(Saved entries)
__________________________________________________

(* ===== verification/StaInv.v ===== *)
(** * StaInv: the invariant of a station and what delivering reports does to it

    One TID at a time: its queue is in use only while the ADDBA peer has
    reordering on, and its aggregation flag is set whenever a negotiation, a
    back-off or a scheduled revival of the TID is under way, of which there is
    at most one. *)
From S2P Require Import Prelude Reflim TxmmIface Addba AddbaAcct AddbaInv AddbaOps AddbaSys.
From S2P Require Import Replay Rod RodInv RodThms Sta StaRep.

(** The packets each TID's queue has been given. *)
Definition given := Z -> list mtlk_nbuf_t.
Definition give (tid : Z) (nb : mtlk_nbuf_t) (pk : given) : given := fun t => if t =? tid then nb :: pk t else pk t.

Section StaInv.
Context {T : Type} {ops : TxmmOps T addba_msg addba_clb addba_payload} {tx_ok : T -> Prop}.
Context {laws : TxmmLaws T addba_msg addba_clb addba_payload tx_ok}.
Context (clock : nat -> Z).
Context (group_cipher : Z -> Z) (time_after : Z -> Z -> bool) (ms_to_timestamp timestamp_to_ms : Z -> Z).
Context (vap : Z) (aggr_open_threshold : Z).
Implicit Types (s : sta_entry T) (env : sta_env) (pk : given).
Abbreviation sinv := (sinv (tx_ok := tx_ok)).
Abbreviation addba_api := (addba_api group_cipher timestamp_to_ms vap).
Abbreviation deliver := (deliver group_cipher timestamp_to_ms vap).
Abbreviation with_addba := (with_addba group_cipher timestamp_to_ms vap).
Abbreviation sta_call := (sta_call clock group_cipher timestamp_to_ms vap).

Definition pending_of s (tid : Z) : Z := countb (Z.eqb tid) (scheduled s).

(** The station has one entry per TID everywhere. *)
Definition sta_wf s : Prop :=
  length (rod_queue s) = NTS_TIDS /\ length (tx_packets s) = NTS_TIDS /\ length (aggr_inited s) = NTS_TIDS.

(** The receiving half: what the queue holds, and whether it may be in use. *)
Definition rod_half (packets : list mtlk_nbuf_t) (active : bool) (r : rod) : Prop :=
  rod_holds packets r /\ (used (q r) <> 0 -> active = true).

__________________________________________________

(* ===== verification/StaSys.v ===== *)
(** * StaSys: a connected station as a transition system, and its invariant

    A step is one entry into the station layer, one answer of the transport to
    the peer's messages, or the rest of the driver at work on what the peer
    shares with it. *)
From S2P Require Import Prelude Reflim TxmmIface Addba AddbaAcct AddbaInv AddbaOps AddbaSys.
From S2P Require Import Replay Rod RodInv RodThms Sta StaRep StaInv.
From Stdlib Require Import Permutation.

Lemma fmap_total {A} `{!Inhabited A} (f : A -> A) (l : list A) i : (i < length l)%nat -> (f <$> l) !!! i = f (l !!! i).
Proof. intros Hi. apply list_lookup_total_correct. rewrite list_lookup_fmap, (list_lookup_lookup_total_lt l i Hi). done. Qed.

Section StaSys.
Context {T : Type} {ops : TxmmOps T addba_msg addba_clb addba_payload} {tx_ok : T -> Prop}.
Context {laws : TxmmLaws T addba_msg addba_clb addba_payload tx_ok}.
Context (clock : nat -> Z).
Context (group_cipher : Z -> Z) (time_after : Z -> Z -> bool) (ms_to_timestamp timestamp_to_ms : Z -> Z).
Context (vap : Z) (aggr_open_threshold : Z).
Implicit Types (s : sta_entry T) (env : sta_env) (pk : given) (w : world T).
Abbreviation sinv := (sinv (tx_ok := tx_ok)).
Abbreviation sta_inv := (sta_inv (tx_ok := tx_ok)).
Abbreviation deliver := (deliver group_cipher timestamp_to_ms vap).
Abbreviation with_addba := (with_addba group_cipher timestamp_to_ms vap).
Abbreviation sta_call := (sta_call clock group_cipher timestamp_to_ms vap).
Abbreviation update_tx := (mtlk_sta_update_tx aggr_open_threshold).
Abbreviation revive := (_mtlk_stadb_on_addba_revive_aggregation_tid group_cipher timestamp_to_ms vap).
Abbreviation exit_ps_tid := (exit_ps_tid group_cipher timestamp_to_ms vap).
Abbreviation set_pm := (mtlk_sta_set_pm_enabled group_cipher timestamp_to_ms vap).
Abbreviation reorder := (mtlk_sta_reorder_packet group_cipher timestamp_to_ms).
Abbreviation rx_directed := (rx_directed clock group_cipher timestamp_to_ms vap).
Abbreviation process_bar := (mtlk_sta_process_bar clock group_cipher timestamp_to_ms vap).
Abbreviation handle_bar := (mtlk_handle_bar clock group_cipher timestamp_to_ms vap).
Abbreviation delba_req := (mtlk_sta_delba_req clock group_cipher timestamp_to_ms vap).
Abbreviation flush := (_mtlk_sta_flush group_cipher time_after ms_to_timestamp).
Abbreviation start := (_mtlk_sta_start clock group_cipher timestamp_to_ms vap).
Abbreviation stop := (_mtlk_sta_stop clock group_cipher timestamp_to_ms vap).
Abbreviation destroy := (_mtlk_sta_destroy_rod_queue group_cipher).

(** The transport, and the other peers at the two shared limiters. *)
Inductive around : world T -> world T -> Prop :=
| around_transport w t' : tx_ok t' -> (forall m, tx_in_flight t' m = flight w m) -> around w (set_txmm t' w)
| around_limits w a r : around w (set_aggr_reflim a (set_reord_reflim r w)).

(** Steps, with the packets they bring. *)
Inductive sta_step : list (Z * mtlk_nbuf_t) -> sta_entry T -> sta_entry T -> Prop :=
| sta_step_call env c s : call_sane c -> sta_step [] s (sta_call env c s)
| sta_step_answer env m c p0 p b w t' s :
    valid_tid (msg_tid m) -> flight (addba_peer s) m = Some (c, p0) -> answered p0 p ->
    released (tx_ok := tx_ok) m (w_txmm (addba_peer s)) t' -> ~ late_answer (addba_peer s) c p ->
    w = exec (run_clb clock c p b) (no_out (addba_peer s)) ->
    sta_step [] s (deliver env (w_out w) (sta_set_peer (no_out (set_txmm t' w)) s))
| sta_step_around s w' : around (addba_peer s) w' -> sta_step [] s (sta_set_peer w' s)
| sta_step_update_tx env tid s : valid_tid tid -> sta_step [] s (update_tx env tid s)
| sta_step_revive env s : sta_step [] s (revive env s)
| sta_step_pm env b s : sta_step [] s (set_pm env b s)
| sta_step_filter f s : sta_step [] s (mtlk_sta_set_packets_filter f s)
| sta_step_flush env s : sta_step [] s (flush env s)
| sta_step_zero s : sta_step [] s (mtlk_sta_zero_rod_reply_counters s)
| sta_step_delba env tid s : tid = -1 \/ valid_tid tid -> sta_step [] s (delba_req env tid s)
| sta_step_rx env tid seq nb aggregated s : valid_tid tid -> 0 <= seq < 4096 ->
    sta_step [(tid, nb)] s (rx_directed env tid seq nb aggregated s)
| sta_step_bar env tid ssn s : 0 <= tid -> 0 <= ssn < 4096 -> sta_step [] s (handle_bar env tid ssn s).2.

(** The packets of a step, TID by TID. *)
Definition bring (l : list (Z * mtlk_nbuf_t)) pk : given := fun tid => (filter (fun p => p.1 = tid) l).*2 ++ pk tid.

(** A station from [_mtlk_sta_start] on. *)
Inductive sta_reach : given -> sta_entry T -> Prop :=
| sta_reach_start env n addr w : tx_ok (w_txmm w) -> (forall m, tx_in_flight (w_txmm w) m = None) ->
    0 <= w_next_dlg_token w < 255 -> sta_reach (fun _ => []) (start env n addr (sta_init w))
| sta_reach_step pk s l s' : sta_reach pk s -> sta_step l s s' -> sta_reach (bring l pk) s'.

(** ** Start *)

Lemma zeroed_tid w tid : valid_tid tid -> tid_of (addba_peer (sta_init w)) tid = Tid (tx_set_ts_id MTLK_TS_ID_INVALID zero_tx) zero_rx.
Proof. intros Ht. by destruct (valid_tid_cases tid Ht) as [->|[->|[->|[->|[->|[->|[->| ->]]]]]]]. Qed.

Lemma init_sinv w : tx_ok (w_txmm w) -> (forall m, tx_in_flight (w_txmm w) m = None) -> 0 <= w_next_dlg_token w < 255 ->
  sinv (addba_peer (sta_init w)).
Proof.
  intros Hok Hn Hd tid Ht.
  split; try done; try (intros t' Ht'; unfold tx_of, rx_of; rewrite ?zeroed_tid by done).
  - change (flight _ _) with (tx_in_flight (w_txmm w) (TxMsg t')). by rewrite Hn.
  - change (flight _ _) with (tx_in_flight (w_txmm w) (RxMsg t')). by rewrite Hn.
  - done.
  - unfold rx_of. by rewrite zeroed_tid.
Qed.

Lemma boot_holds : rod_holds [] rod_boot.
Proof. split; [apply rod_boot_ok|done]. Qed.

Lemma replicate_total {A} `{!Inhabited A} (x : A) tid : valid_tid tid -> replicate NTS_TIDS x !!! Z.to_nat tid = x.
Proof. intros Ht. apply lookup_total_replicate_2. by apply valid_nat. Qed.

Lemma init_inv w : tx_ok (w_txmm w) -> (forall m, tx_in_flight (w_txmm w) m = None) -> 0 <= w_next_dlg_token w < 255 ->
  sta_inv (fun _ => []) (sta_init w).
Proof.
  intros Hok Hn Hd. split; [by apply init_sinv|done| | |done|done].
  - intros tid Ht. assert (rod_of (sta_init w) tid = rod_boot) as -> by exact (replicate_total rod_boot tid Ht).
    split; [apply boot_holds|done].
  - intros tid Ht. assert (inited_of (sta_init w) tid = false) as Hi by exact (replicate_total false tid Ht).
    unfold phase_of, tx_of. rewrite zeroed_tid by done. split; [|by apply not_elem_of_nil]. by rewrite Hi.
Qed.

__________________________________________________

**What to do**: Take exactly the lines from the one containing "(* ===== verification/StaInv.v ===== *)" through the one containing "reordering on, and" in the data above, and output them with nothing added.

**Solution**:
(* ===== verification/StaInv.v ===== *)
(** * StaInv: the invariant of a station and what delivering reports does to it

    One TID at a time: its queue is in use only while the ADDBA peer has
    reordering on, and its aggregation flag is set whenever a negotiation, a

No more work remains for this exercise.